Lord Avebury, pictured above, left, with the National Secular Society’s Keith Porteous Wood, was an honorary associate of the NSS who, in 2009, was awarded joint Secularist of the Year (with Evan Harris) for his role in the abolition of blasphemy.
For more than a year he had been suffering from myelofibrosis, a form of blood cancer, and had spoken publicly in support of assisted dying.
According to this report, in an article written in tribute to the peer, Keith Porteous Wood, Executive Director of the National Secular Society, said:
He supported countless human rights campaigns and formed the first human rights committee in parliament. His knowledge of foreign affairs, particularly of remote parts of the developing world, was second to none. The weak and oppressed in these places have lost a true champion.
He added:
He was always disarmingly frank and pragmatic about his death and he told me once how long a consultant said he had to live. He took the prediction very literally and precisely; I even joked with him he seemed to be treating it like an appointment and we both laughed.
He worked tirelessly on removing mandatory daily collective worship in all maintained schools, causing such consternation with the bishops they sought assurances from the then education secretary Michael Gove that he would not permit this. Speaking in a Parliamentary debate in 2011 after an amendment to abolish the collective worship requirement had failed, Lord Avebury said: ‘Sooner or later we shall get rid of the act of compulsory worship in schools, and the sooner the better.’

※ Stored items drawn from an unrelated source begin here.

(** ** Insertion refines insertion in the list *)

Lemma band_add_spec q l e :
  (∀ b, fc_band_counted b = true → aget (q_band_count q) b = zcount (fun x => e_band x =? b) l) →
  ∀ b, fc_band_counted b = true →
    aget (q_band_count (fc_ring_band_add q (e_band e))) b = zcount (fun x => e_band x =? b) (e :: l).
Proof.
  intros Hb b Hc. unfold fc_ring_band_add. simpl zcount. specialize (Hb b Hc).
  destruct (fc_band_counted (e_band e)) eqn:Ee; simpl.
  - unfold amod. rewrite aget_aset. destruct (e_band e =? b) eqn:Eb; zbool.
    + subst b. rewrite decide_True by done. simpl. lia.
    + rewrite decide_False; [simpl; lia|]. revert Hc Ee Eb.
      unfold fc_band_counted, FC_BAND_CRITICAL, FC_BAND_SHEDDABLE, aidx. repeat case_test; zbool; lia.
  - destruct (e_band e =? b) eqn:Eb; zbool; [congruence|]. simpl. lia.
Qed.

Lemma deadline_add_eq q d :
  q_next_deadline_ns (fc_ring_deadline_add q d) = dl_min (q_next_deadline_ns q) d.
Proof. unfold fc_ring_deadline_add, dl_min. by case_test. Qed.

Lemma insert_refines calloc q e front ordered :
  ring_wf q →
  let r := fc_ring_insert calloc q e front ordered in
  let le := e <| e_live := true |> in
  ring_wf (fst r) ∧ q_same q (fst r) ∧
  match snd r with
  | Some slot =>
      ring_abs (fst r) = abs_insert front ordered le (ring_abs q) ∧
      0 ≤ slot < q_cap (fst r) ∧ zget (q_ring (fst r)) slot = le
  | None => ring_abs (fst r) = ring_abs q
  end.
Proof.
  intros Hwf r le. unfold r, fc_ring_insert. destruct (q_cap q =? 0) eqn:Ec; [done|]. zbool.
  pose proof (rg_cap _ (rw_geom _ Hwf)). pose proof (zlen_nonneg (q_ring q)).
  destruct (make_room_wf calloc q front Hwf ltac:(lia)) as (Hwf1 & Habs1 & Hs1 & Hpos1).
  set (q1 := ring_make_room calloc q front) in *.
  destruct (q_used q1 >=? q_cap q1) eqn:Eu; [done|]. zbool. rewrite <- Habs1.
  destruct (place_spec q1 e front ordered (rw_geom _ Hwf1) Hpos1 Eu) as (Hg2 & Habs2 & Hslot & Hent).
  destruct (place_fields q1 e front ordered) as (Hs2 & Hcap & _ & Hcnt & Hbc & Hnd & _).
  destruct (ring_place q1 e front ordered) as [q2 slot]. cbn [fst snd] in *. fold le in Hg2, Habs2, Hent |- *.
  set (q3 := q2 <| q_ring ::= _ |> <| q_used ::= _ |>) in *.
  set (q4 := q3 <| q_count ::= Z.add 1 |>).
  set (q5 := fc_ring_band_add q4 (e_band e)).
  assert (ring_geom q5 ∧ ring_abs q5 = ring_abs q3) as [Hg5 Habs5].
  { apply geom_same; try done; unfold q5, fc_ring_band_add; by case_test. }
  assert (ring_geom (fc_ring_deadline_add q5 (e_deadline_ns e)) ∧
    ring_abs (fc_ring_deadline_add q5 (e_deadline_ns e)) = ring_abs q5) as [Hg6 Habs6].
  { apply geom_same; try done; unfold fc_ring_deadline_add; by case_test. }
  assert (Hperm : ring_abs q5 ≡ₚ le :: ring_abs q1) by (rewrite Habs5, Habs2; apply abs_insert_perm).
  assert (Hbc5 : ∀ b, fc_band_counted b = true →
    aget (q_band_count q5) b = zcount (fun x => e_band x =? b) (le :: ring_abs q1)).
  { apply (band_add_spec q4 (ring_abs q1) le). intros b Hb. unfold q4. simpl. rewrite Hbc.
    by apply Hwf1. }
  assert (Hcnt5 : q_count q5 = 1 + q_count q1).
  { unfold q5, fc_ring_band_add. case_test; unfold q4; simpl; lia. }
  split; [|split; [|split; [|split]]].
  - split; [done| | |]; rewrite Habs6.
    + replace (q_count _) with (q_count q5) by (unfold fc_ring_deadline_add; by case_test).
      rewrite Hcnt5, (rw_count _ Hwf1), (zlen_perm _ _ Hperm), zlen_cons. done.
    + intros b Hb. rewrite (zcount_perm _ _ _ Hperm), <- Hbc5 by done.
      unfold fc_ring_deadline_add. by case_test.
    + rewrite deadline_add_eq. replace (q_next_deadline_ns q5) with (q_next_deadline_ns q1).
      2:{ rewrite <- Hnd. unfold q5, fc_ring_band_add. by case_test. }
      apply (earliest_perm _ (ring_abs q1 ++ [le])); [|apply (earliest_snoc _ _ le), Hwf1].
      rewrite Hperm. symmetry. apply Permutation_cons_append.
  - eapply q_same_trans; [exact Hs1|]. eapply q_same_trans; [exact Hs2|].
    unfold fc_ring_deadline_add, q5, fc_ring_band_add. case_test; by case_test.
  - by rewrite Habs6, Habs5, Habs2.
  - replace (q_cap _) with (q_cap q1); [done|]. rewrite <- Hcap.
    unfold fc_ring_deadline_add, q5, fc_ring_band_add. case_test; by case_test.
  - replace (q_ring _) with (q_ring q3); [done|].
    unfold fc_ring_deadline_add, q5, fc_ring_band_add. case_test; by case_test.
Qed.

I had the pleasure of meeting Lord Avebury when I attended a celebration in London after the law of blasphemy had been abolished.
The politician was the longest-serving Lib Dem member of the House of Lords, taking his place in the upper chamber after losing his seat in the Commons in 1970.
Avebury had said he hoped the assisted dying would be legalised before his own death. Writing as the issue was presented to parliament last year, he said:
I obviously have a personal stake in the bill and the future of the assisted dying campaign. Currently I am not in the latter stages of my illness and I am very hopeful that this year will not be my last.
I know that having the right to control my death if it gets unbearable will be a great comfort to me, especially in the final weeks of my life. I am confident that, when this time comes for me, assisted dying for terminally ill people will be a legal right in the UK, and I will be able to plan the death that I want.
Sadly, it was not to be.
Paying tribute to Avebury, the Lib Dem leader, Tim Farron, said the peer would be sorely missed.
He was a true Liberal who will be remembered as much for his unyielding commitment to fighting for Liberal causes as his sensational by-election victory in Orpington in 1962.
He campaigned to lower the voting age, founded the parliamentary human rights group and fought for the rights of refugees and asylum seekers, taking up the cases of hundreds of individuals fleeing persecution.
He was a committed internationalist, regularly promoting human rights around the world. He was a strong supporter of citizenship rights for British minorities in Hong Kong and campaigned against the persecution of religious minorities across many countries.